PRSAs + Consumer Choice

CAI ratings

I was surprised at the CAI ratings. The main surprise was EBS being 2nd last, not so sure about Ark Life being last.

But what do EBS and AL have in common?

a) They don't have non-standard PRSAs

b) They don't deal with brokers.

(Perhaps not entirely uncorrelated features.)

Let's look at the winner. Eagle Star deal exclusively with brokers and they pay the highest commissions whether it be for Standard or their preferred Non standard PRSAs.

Now here's the rub. The editor behind the CC article, i.e. the finance spokesperson for CAI, is a broker and an ex employee of Eagle Star and a well known supporter of that company. This article certainly didn't do him any harm!

Expect Eagle Star to milk it!!
 
I think I've had just about enough of Savyy on his high horse about Non Standard PRSAs - any neutral observer will realise that Ark Life has no non standard PRSAs for one reason only - so they can use that fact as a marketing message!

In any case, even the highest charging non standard PRSAs will probably yield a bigger pension that you'd get with Ark Life's Standard PRSA, what with AIB investment managers uncanny ability to yield below par returns year on year on year.
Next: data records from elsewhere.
(* ===== verification/Fmp4.v ===== *)
(** The boxes of fragmented MP4, [server/internal/live/fmp4.go]: reading and
    writing boxes, a track's run of samples, and the trimming of an encode's
    first fragment.

    A [uint32] is a number below [2 ^ 32]; an [int64] is reduced where an
    operation on it can overflow. Quotients of [int64]s go toward zero
    ([Z.quot]). A box's kind is its four bytes. *)
From Stdlib Require Import Sorted.
From S2P Require Import Prelude GoText.
Local Open Scope Z_scope.
Local Open Scope go_scope.

(** [binary.BigEndian.Uint64], and the conversions to [int32] and [int64] *)
Definition uint64 (b : list Z) : res Z :=
  let! h := slice b 0 4 in let! hi := uint32 h in
  let! l := slice b 4 8 in let! lo := uint32 l in
  Ok (hi * 2 ^ 32 + lo).
Definition int32 (z : Z) : Z := (z + 2 ^ 31) mod 2 ^ 32 - 2 ^ 31.
(** [binary.BigEndian.AppendUint32] and [AppendUint64] *)
Definition be32 (w : Z) : list Z :=
  [wrap8 (Z.shiftr w 24); wrap8 (Z.shiftr w 16); wrap8 (Z.shiftr w 8); wrap8 w].
Definition be64 (w : Z) : list Z := be32 (Z.shiftr (wrap64 w) 32) ++ be32 (wrap64 w).
Definition u32_at (b : list Z) (i : Z) : res Z := let! s := slice b i (i + 4) in uint32 s.

(** ** Boxes *)

(** A box, and where its body starts in the bytes it was read from. *)
Record box := mkBox { bkind : list Z; body : list Z; bpos : Z }.

Definition is_kind (k : string) (b : box) : bool := bytes_equal (bkind b) (lit k).

(** The loop of [boxes]; [b] is what is left, from [off] on. *)
Fixpoint boxes_loop (fuel : nat) (b : list Z) (off : Z) : res (list box) :=
  if zlen b <? 8 then Ok [] else
  match fuel with
  | O => NoFuel
  | S fuel =>
      let! size := u32_at b 0 in
      let! kind := slice b 4 8 in
      let! ' (size, head) :=
        if ((size =? 1) && (16 <=? zlen b))%bool then
          let! s := slice b 8 16 in let! n := uint64 s in Ok (int64 n, 16)
        else Ok (size, 8) in
      let size := if size =? 0 then zlen b else size in
      if ((size <? head) || (zlen b <? size))%bool then Ok [] else
      let! body := slice b head size in
      let! more := slice_from b size in
      let! out := boxes_loop fuel more (off + size) in
      Ok (mkBox kind body (off + head) :: out)
  end.
Definition boxes (b : list Z) : res (list box) := boxes_loop (length b) b 0.

(** [child]; a missing box is empty, as Go's nil is. *)
Definition child_of (bs : list box) (k : string) : list Z :=
  match List.find (is_kind k) bs with Some x => body x | None => [] end.
Definition child (b : list Z) (k : string) : res (list Z) :=
  let! bs := boxes b in Ok (child_of bs k).

Definition putBox (k body : list Z) : list Z := be32 (8 + zlen body) ++ k ++ body.

(** ** Tracks *)

Definition mvhdScale (mvhd : list Z) : res Z :=
  let narrow := if 16 <=? zlen mvhd then u32_at mvhd 12 else Ok 0 in
  if 24 <=? zlen mvhd then
    let! v := idx mvhd 0 in if v =? 1 then u32_at mvhd 20 else narrow
  else narrow.

Definition trackScale (trak : list Z) : res (option (Z * Z)) :=
  let! tkhd := child trak "tkhd" in
  let! mdia := child trak "mdia" in
  let! mdhd := child mdia "mdhd" in
  if ((zlen tkhd <? 24) || (zlen mdhd <? 24))%bool then Ok None else
  let! v := idx tkhd 0 in
  let! id := u32_at tkhd (if v =? 1 then 20 else 12) in
  let! v := idx mdhd 0 in
  let! scale := u32_at mdhd (if v =? 1 then 20 else 12) in
  Ok (if 0 <? scale then Some (id, scale) else None).

Fixpoint scales_loop (ts : list box) (out : gmap Z Z) : res (gmap Z Z) :=
  match ts with
  | [] => Ok out
  | t :: ts =>
      if negb (is_kind "trak" t) then scales_loop ts out else
      let! r := trackScale (body t) in
      scales_loop ts (match r with Some (id, scale) => <[id := scale]> out | None => out end)
  end.
Definition trackScales (init : list Z) : res (gmap Z Z) :=
  let! moov := child init "moov" in let! ts := boxes moov in scales_loop ts empty.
I know the past performance not a guide to future performance mantra is well established on askaboutmoney. I won't rehash the arguments over that issue again but I would say that there has been no significant study that has proven that the past performance of the same investment team (not just the same investment management company) is no guide to future performance.

Just to respond to a couple of Savvy's points:

No enhanced allocations for higher contributions. This is in line with the majority of companies and those which do give enhanced allocations only do so in a very limited way.Ok so you're not giving a better deal because most other companies aren't?!??!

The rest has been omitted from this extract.